Hier eine Kostprobe aus dem Wissensteil der FR vom 13.12.03 "Gen an Gen aus" von Peter Spork:
"Selbst unsere Psyche unterliegt den prägenden Einflüssen der Epigenetik, weiß der Psychobiologe Dirk Hellhammer von der Universität Trier: Die Frage, wie empfindlich wir im Laufe unseres Lebens auf extreme Belastungen reagieren, werde nach seinem Eindruck "zu etwa 70 Prozent in der Zeit vor und nach der Geburt im epigenetischen Muster festgelegt", folgert er aus Beobachtungen bei 1200 Menschen.
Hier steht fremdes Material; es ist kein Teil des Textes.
Lemma desired_bounds pending : ac_minReplicas config ≤ ac_maxReplicas config →
  ac_minReplicas config ≤ desiredReplicasFor config pending ≤ ac_maxReplicas config.
Proof. unfold desiredReplicasFor. destruct (pending <=? 0); lia. Qed.
Lemma evaluated_decision samples now pools l acc0 d :
  d ∈ ae_decisions (foldl (evaluate_pool config samples now) (pools, acc0) l).2 →
  d ∈ ae_decisions acc0 ∨ ∃ pool s, let pending := pendingForPool samples pool in
    d = decide_scale config pool (observed config s pending (desiredReplicasFor config pending) now) pending
          (desiredReplicasFor config pending) now.
Proof.
  revert pools acc0. induction l as [|pool l IH]; intros pools acc0; simpl; [by left|].
  intros [Hd|Hd]%IH; [|by right]. cbn [evaluate_pool snd ae_decisions] in Hd.
  apply elem_of_app in Hd as [Hd|Hd]; [by left|]. apply list_elem_of_singleton in Hd as ->. right. by eexists _, _.
Qed.

(** C16. Whatever was observed: a pool is scaled towards what its backlog needs, which is within
    the limits, by a step at most, and down only after it was quiet for long enough. *)
Theorem scaling_within_limits samples now pools d :
  ac_minReplicas config ≤ ac_maxReplicas config → 0 ≤ ac_maxScaleStep config →
  d ∈ ae_decisions (evaluate_pools config samples now pools).2 → sd_action d ≠ ScaleNone →
  ∃ current target, sd_from d = Some current ∧ ac_minReplicas config ≤ target ≤ ac_maxReplicas config ∧
    Z.abs (sd_to d - current) ≤ ac_maxScaleStep config ∧
    match sd_action d with
    | ScaleUp => current < sd_to d ≤ target
    | _ => target ≤ sd_to d < current ∧ sd_pending d ≤ ac_scaleDownThreshold config
    end.
Proof.
  intros Hmm Hstep [Hd|(pool & s & ->)]%evaluated_decision; [by apply not_elem_of_nil in Hd|]. cbn zeta.
  set (pending := pendingForPool samples pool). pose proof (desired_bounds pending Hmm) as Hb.
  set (target := desiredReplicasFor config pending) in *. unfold decide_scale. cbn [po_lastKnown observed po_quietSince].
  destruct (po_lastKnown s) as [current|]; [|done]. set (stepped := if current <? target then _ else _).
  assert (Z.abs (stepped - current) ≤ ac_maxScaleStep config ∧ (current ≤ stepped ≤ target ∨ target ≤ stepped ≤ current)) as [Hs1 Hs2].
  { unfold stepped. destruct (Z.ltb_spec current target); lia. }
  destruct (Z.eqb_spec stepped current) as [|Hne]; [done|]. destruct (Z.ltb_spec current stepped) as [Hlt|Hge].
  - intros _. exists current, target. cbn. split_and!; first [done|lia].
  - destruct (Z.leb_spec pending (ac_scaleDownThreshold config)) as [Hq|]; [|done].
    destruct (negb _); [done|]. destruct (_ && _); [done|]. intros _. exists current, target. cbn. split_and!; first [done|lia].
Qed.

(** The depth of a queue that cannot be read counts for nothing: *)
Lemma unknown_pending samples pool : Forall (λ s, qs_pool s = pool → is_known s = false) samples → pendingForPool samples pool = 0.
Proof.
  intros Hs. unfold pendingForPool. replace (filter _ samples) with (@nil QueueDepthSample); [done|]. symmetry.
  induction Hs as [|s l Hs _ IH]; [done|]. rewrite filter_cons_False; [done|]. intros [Hp Hk]. rewrite Hs in Hk; done.
Qed.
(** when the broker of a pool does not answer, from one cycle to another that is late
    enough, replicas of the pool are removed. *)
Theorem outage_scales_down samples1 samples2 pool s current now1 now2 :
  Forall (λ x, qs_pool x = pool → is_known x = false) samples1 → Forall (λ x, qs_pool x = pool → is_known x = false) samples2 →
  0 ≤ ac_scaleDownThreshold config → ac_scaleDownStabilizationMs config ≤ now2 - now1 → po_quietSince s = None →
  po_lastKnown s = Some current → 1 ≤ ac_minReplicas config < current → 1 ≤ ac_maxScaleStep config →
  let s1 := observed config s (pendingForPool samples1 pool) (desiredReplicasFor config (pendingForPool samples1 pool)) now1 in
  let s2 := observed config s1 (pendingForPool samples2 pool) (desiredReplicasFor config (pendingForPool samples2 pool)) now2 in
  let d := decide_scale config pool s2 (pendingForPool samples2 pool) (desiredReplicasFor config (pendingForPool samples2 pool)) now2 in
  sd_action d = ScaleDown ∧ sd_to d = Z.max (ac_minReplicas config) (current - ac_maxScaleStep config).
Proof.
  intros H1 H2 Ht Hstab Hq Hk Hmin Hstep. rewrite (unknown_pending samples1), (unknown_pending samples2) by done.
  cbn zeta. unfold desiredReplicasFor, decide_scale, observed. cbn [Z.leb po_lastKnown po_quietSince Z.compare].
  rewrite Hk, Hq. destruct (Z.leb_spec 0 (ac_scaleDownThreshold config)); [|lia]. cbn [default from_option]. unfold id.
  destruct (Z.ltb_spec current (ac_minReplicas config)); [lia|].
  destruct (Z.eqb_spec (Z.max (ac_minReplicas config) (current - ac_maxScaleStep config)) current); [lia|].
  destruct (Z.ltb_spec current (Z.max (ac_minReplicas config) (current - ac_maxScaleStep config))); [lia|].
  destruct (Z.leb_spec (ac_scaleDownStabilizationMs config) (now2 - now1)); [|lia]. cbn [negb].
  destruct (Z.ltb_spec (Z.max (ac_minReplicas config) (current - ac_maxScaleStep config)) 1); [lia|].
  by rewrite andb_false_r.
Qed.
End autoscaler_facts.

(** ** The alerts of one scope *)

Section alert_facts.
Context (config : AlertBotConfig) (limits : Z * Z) (observedAt : string).
Notation recovered pending := (num_ltb (num_of_Z pending) (num_mul (num_of_Z limits.1) (bc_recoveryRatio config))).

(** The alerts of observations, of a backlog and a time each. *)
Fixpoint observe (s : ScopeState) (l : list (Z * Z)) : list (option (BackpressureLevel * AlertKind)) :=
  match l with
  | [] => []
  | (pending, now) :: l => let r := evaluateScope config s pending limits now observedAt in r.2 :: observe r.1.1 l
  end.

Lemma above_warning s pending now :
  recovered pending = false → limits.1 ≤ pending →
  let level := if limits.2 <=? pending then LevelCritical else LevelWarning in
  sc_level s ≠ level →
  let r := evaluateScope config s pending limits now observedAt in
  r.2 = Some (level, KindTrigger) ∧ sc_level r.1.1 = level.
Proof.
  intros Hr Hw level Hl. unfold evaluateScope. destruct limits as [warning critical]. cbn [fst snd] in *. rewrite Hr.
  destruct (Z.ltb_spec pending warning); [lia|]. fold level. by rewrite bool_decide_eq_false_2.
Qed.

(** A backlog about the critical threshold is announced in every cycle, up and down, however
    long the cooldown. *)
Theorem oscillation_pages_each_time s low high times :
  recovered low = false → recovered high = false → limits.1 ≤ low < limits.2 → limits.2 ≤ high →
  sc_level s ≠ LevelCritical →
  observe s (flat_map (λ t, [(high, t.1); (low, t.2)]) times) =
    flat_map (λ _ : Z * Z, [Some (LevelCritical, KindTrigger); Some (LevelWarning, KindTrigger)]) times.
Proof.
  intros Hrl Hrh Hlow Hhigh. revert s. induction times as [|[t1 t2] times IH]; intros s Hs; [done|].
  cbn [flat_map app observe fst snd].
  destruct (above_warning s high t1 Hrh ltac:(lia)) as [E1 L1]; [by rewrite (proj2 (Z.leb_le _ _) Hhigh)|].
  rewrite E1. rewrite (proj2 (Z.leb_le _ _) Hhigh) in *. set (s1 := (evaluateScope _ s _ _ _ _).1.1) in *.
  assert ((limits.2 <=? low) = false) as Hc by (apply Z.leb_gt; lia).
  destruct (above_warning s1 low t2 Hrl ltac:(lia)) as [E2 L2]; [by rewrite Hc, L1|].
  rewrite E2, Hc in *. do 2 f_equal. apply IH. by rewrite L2.
Qed.

(** An alert is repeated when its cooldown is over, and not before. *)
Theorem reminders_respect_cooldown s pending now t :
  sc_lastNotifiedAt s = Some t →
  (evaluateScope config s pending limits now observedAt).2 = Some (sc_level s, KindReminder) ↔
  bc_cooldownMs config ≤ now - t ∧ limits.1 ≤ pending ∧ recovered pending = false ∧
  sc_level s = if limits.2 <=? pending then LevelCritical else LevelWarning.
Proof.
  destruct limits as [warning critical]. cbn [fst snd]. intros Ht. unfold evaluateScope. rewrite Ht.
  destruct (num_ltb _ _).
  { split; [|by intros (_ & _ & ? & _)]. destruct (_ && _); done. }
  destruct (Z.ltb_spec pending warning); [split; [done|lia]|]. set (level := if critical <=? pending then _ else _).
  case_bool_decide as Hl; cbn [negb andb].
  - destruct (Z.leb_spec (bc_cooldownMs config) (now - t)); cbn [negb snd]; [|split; [done|lia]]. split; [done|intros _; done].
  - cbn [snd]. split; [done|]. by intros (_ & _ & _ & ?).
Qed.

(** With a recovery ratio of zero, the level of a scope that alerts is never ok again. *)
Lemma zero_never_recovers pending : bc_recoveryRatio config = num_zero → 0 ≤ pending → recovered pending = false.
Proof.
  intros -> Hp. assert (∀ x : number, num_mul x num_zero = S754_nan ∨ ∃ b, num_mul x num_zero = S754_zero b) as Hz.
  { intros []; [right; by eexists|by left|by left|right; by eexists]. }
  assert (pending = 0 ∨ signed false (num_of_Z pending)) as Hs.
  { destruct (decide (pending = 0)) as [|Hne]; [by left|right]. pose proof (num_of_Z_signed pending Hne) as Hs.
    by rewrite (proj2 (Z.ltb_ge _ _) Hp) in Hs. }
  destruct Hs as [->|Hs]; [by destruct (Hz (num_of_Z limits.1)) as [->|[[] ->]]|].
  destruct (Hz (num_of_Z limits.1)) as [->|[b ->]]; destruct (num_of_Z pending) as [|[]| |[] ??]; done.
Qed.
Lemma scope_stays s pending now :
  bc_recoveryRatio config = num_zero → 0 ≤ pending →
  let r := evaluateScope config s pending limits now observedAt in
  (∀ lk, r.2 = Some lk → lk.2 ≠ KindResolve) ∧ (sc_level s ≠ LevelOk → sc_level r.1.1 ≠ LevelOk).
Proof.
  intros Hr Hp. pose proof (zero_never_recovers pending Hr Hp) as Hz. destruct limits as [warning critical]. cbn [fst] in Hz.
  unfold evaluateScope. rewrite Hz. cbn zeta. destruct (pending <? warning); [done|].
  set (level := if critical <=? pending then _ else _).
  assert (level ≠ LevelOk) as Hne by (unfold level; by destruct (_ <=? _)). clearbody level.
  case_bool_decide; cbn [negb andb]; [destruct (sc_lastNotifiedAt s) as [t|]; [destruct (_ <=? _)|]|]; simpl;
    (split; [by intros ? [= <-]|done]).
Qed.
End alert_facts.

(** ** The alerts of the monitor *)

Section incidents.
Context {H : Type} `{!BusWorld H}.
Context (config : EventBusConfig) (turn : event_bus H → bool).
Notation state := (event_bus H).
Notation call := (prog state).
Notation acc := (list (string * ScopeState) * BackpressureEvaluation)%type.
Lemma relay_inside request ids :
  NoDup (pq_remittanceId request :: ids) →
  inside (relay config COMPLIANCE_CLEARED false request) (λ s, to_pay (pq_remittanceId request) ids s ∧ clean_payout s request)
    (λ b r s, b = true ∧ unpaid ids s).
Proof.
  intros Hn. assert (∀ s, to_pay (pq_remittanceId request) ids s → unpaid ids s) as Htail.
  { intros s [_ Hu] id Hid. apply Hu. by right. }
  unfold relay. cbn [orb]. rewrite !bool_decide_eq_false_2 by done. rewrite decide_False by (intros Hc; by apply Hc). cbn [orb].
  destruct (cc_relayUrl config) as [[|c url]|]; try by (apply guarded_done; intros s _ _ [Hs _]; auto).
  apply (guarded_bind _ _ _ _ outside_moves outside_running). apply guarded_inside. intros s HI Hrun [Hs Hc].
  destruct (payout_inside (String c url) request s) as (HI' & Hm & Hf & E); [done|apply (proj2 Hs); by left|apply (proj1 Hs)|done|].
  split_and!; [done|done|congruence|]. intros s' HI2 Ho. pose proof (unpaid_paid _ _ _ _ (proj2 Hs) Hn E) as Hu.
  destruct (outcome _ s) as [[ok status]|e]; [|split; [done|by eapply unpaid_stable]].
  destruct ok; apply guarded_done; intros s2 _ _ Ho2; (split; [done|]); eapply unpaid_stable; [|exact Ho2| |exact Ho2];
    by eapply unpaid_stable.
Qed.
Lemma pay_inside request ids :
  NoDup (pq_remittanceId request :: ids) →
  inside (screen_and_pay config request) (to_pay (pq_remittanceId request) ids) (λ b r s, b = true ∧ unpaid ids s).
Proof.
  intros Hn. set (S := to_pay (pq_remittanceId request) ids). pose proof (to_pay_stable (pq_remittanceId request) ids) as HS.
  fold S in HS. assert (∀ s, S s → unpaid ids s) as Htail by (intros s [_ Hu] id Hid; apply Hu; by right).
  unfold screen_and_pay. apply (guarded_bind _ _ _ _ outside_moves outside_running).
  eapply guarded_post; [exact (quiet_inside S _ _ HS (parties_logged _ _))|].
  intros b [results|e] s HI Hh (-> & Hlog & Hs); [|by split; [|apply Htail]]. destruct (hits_of results) as [|hit hits] eqn:Eh.
  - assert (clean_payout s request) as Hc by by apply (Hlog results).
    apply (guarded_bind _ _ _ _ outside_moves outside_running). eapply guarded_post; [eapply guarded_pre|].
    + apply (quiet_inside (λ s, S s ∧ clean_payout s request)); [|apply calm_cleared].
      intros s1 s2 [H1 H2] Ho. split; [by eapply HS|by eapply clean_stable].
    + intros s1 _ _ Ho. split; [by eapply HS|by eapply clean_stable].
    + intros b [[]|e] s1 HI1 Hh1 (-> & _ & Hs1 & Hc1); [|by split; [|apply Htail]]. unfold relayIfCleared.
      apply (guarded_bind _ _ _ _ outside_moves outside_running). eapply guarded_post; [eapply guarded_pre; [by apply relay_inside|]|].
      * intros s2 _ _ Ho. split; [by eapply HS|by eapply (clean_stable request)].
      * intros b [[]|e] s2 HI2 Hh2 (-> & Hu); [|done]. eapply guarded_post; [eapply guarded_pre|].
        -- apply (quiet_inside (unpaid ids)); [apply unpaid_stable|]. apply well_behaved_bind; [apply _|by apply calm_update|done].
        -- intros s3 _ _ Ho. by eapply unpaid_stable.
        -- by intros b r s3 _ _ (? & _ & ?).
  - eapply guarded_post; [eapply guarded_pre|].
    + apply (quiet_inside S); [done|apply calm_flag].
    + intros s1 _ _ Ho. by eapply HS.
    + intros b r s1 _ _ (-> & _ & Hs1). split; [done|by apply Htail].
Qed.

Definition unpaid_rows (l : list RemittanceRow) (s : state) : Prop := NoDup (rt_id <$> l) ∧ unpaid (rt_id <$> l) s.
Lemma screen_inside tx l :
  inside (screenTransaction config tx) (unpaid_rows (tx :: l)) (λ b r s, match r with
    | Ok _ => b = true ∧ unpaid_rows l s
    | Throw _ => b = true
    end).
Proof.
  assert (∀ s, unpaid_rows (tx :: l) s → NoDup (rt_id <$> l) ∧ unpaid (rt_id <$> l) s) as Htail.
  { intros s [[_ Hn]%NoDup_cons Hu]. split; [done|]. intros id Hid. apply Hu. by right. }
  unfold screenTransaction. destruct (rt_senderPublicKey tx) as [[|c1 sender]|]; try (apply guarded_done; intros s _ _ Hs; split; [done|exact (Htail s Hs)]).
  destruct (rt_recipientPublicKey tx) as [[|c2 recipient]|]; try (apply guarded_done; intros s _ _ Hs; split; [done|exact (Htail s Hs)]).
  apply (guarded_bind _ _ _ _ outside_moves outside_running). unfold mark_screening, forget, pmap.
  apply (guarded_bind _ _ _ _ outside_moves outside_running). apply guarded_inside. intros s HI Hrun [Hn Hu].
  destruct (update_outside (rt_id tx) (λ _, with_status SCREENING) s HI) as [HI' Ho]; [done..|].
  split_and!; [done|by apply Ho|by rewrite (outside_running _ _ Ho)|]. intros s1 HI1 Ho1.
  destruct (outcome _ s) as [row|e] eqn:Eo; [|done]. apply guarded_done. intros s2 _ _ Ho2.
  assert (to_pay (rt_id tx) (rt_id <$> l) s2) as Hpay.
  { eapply to_pay_stable; [|exact Ho2]. eapply to_pay_stable; [|exact Ho1]. split.
    - revert Eo. unfold outcome, final, update_remittance, at_svc, on_db, taken, table. destruct s as [[d h] running timer timers bg].
      cbn [rm_svc svc_db svc_env]. destruct (update _ _ d) as [[r|e] d'] eqn:E; [|done]. intros _. cbn.
      apply update_ok in E as (r0 & _ & -> & ->). rewrite lookup_insert_eq. eexists. by split.
    - by eapply unpaid_stable. }
  apply (guarded_catch _ _ _ _ outside_moves outside_running). eapply guarded_post; [eapply guarded_pre|].
  - apply (pay_inside (mkPayout (rt_id tx) (String c1 sender) (String c2 recipient))). exact Hn.
  - intros s3 _ _ Ho3. by eapply to_pay_stable.
  - apply NoDup_cons in Hn as [_ Hn]. intros b [[]|e] s3 _ _ [-> Hu3]; [by split|].
    eapply guarded_post; [eapply guarded_pre|].
    + apply (quiet_inside (unpaid (rt_id <$> l))); [apply unpaid_stable|apply calm_halt].
    + intros s4 _ _ Ho4. by eapply unpaid_stable.
    + by intros b [[]|e'] s4 _ _ (-> & _ & Hu4).
Qed.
Offenbar macht es Kinder später im Leben besonders anfällig für Stressleiden, wenn sie vor der Geburt oder in den ersten Jahren extremer Verwahrlosung, einem Trauma oder Ähnlichem ausgesetzt waren. "Dass es da einen direkten Zusammenhang gibt, ist in-zwischen eindeutig belegt", sagt Hellhammer. So zeigte der Psychologe Michael Meaney von der McGill University im kanadischen Montreal, dass Ratten, die als Neugeborene von ihren Müttern gut umsorgt und viel abgeleckt wurden, später ruhig, mutig und ausgeglichen waren. Vernachlässigte Tiere werden ängstlich und aggressiv. Bei ihnen blockieren Methylgruppen in einem bestimmten Gehirnteil das Gen für die Andockstelle des Stresshormons Cortisol. Ihre Stressreaktion ist gestört. Inzwischen fanden sowohl Meaneys als auch Hellhammers Arbeitsgruppe ähnliche Effekte bei Menschen. "Je nachdem, in was für einer Entwicklungsphase das Gehirn gerade ist, kann ein extremer Stress der Mutter ganz unterschiedliche Folgen für das Kind haben", sagt Hellhammer.
Sein neuestes Beispiel: Am rätselhaften Schmerzleiden Fibromyalgie erkranken überwiegend Frauen und - wie sein Team herausfand - wurde die Mehrheit ungewöhnlich früh geboren. "Vermutlich hatten ihre Mütter im letzten Schwangerschaftsdrittel sehr viel Stress", sagt Hellhammer. "Dadurch gelangte in das fetale Blut sehr viel mütterliches Cortisol." Die eigenen, Cortisol produzierenden Zellen würden dann so programmiert, dass sie später nur noch wenig Stresshormon erzeugen. Trete dann irgendwann im Leben ein Trauma, eine schwere Krankheit oder eine andere extreme Belastung auf, wären durch Cortisol vermittelte Schutzfunktionen zu schwach, was zur Fibromyalgie führe. "Männer sind davon so selten betroffen, weil bei männlichen Feten wahrscheinlich weit weniger mütterliches Cortisol in die Blutbahn gelangt."
Noch wird es dauern, bis sich all diese Vermutungen bestätigen. Spätestens dann, gibt es jedoch neue Argumente, sich gut um seine Kinder zu kümmern, das Rauchen aufzugeben und sich ausgewogen und gesund zu ernähren. Es scheint, als hätten wir unser biomedizinisches Schicksal und das unserer Kinder ein Stück weit selbst in der Hand."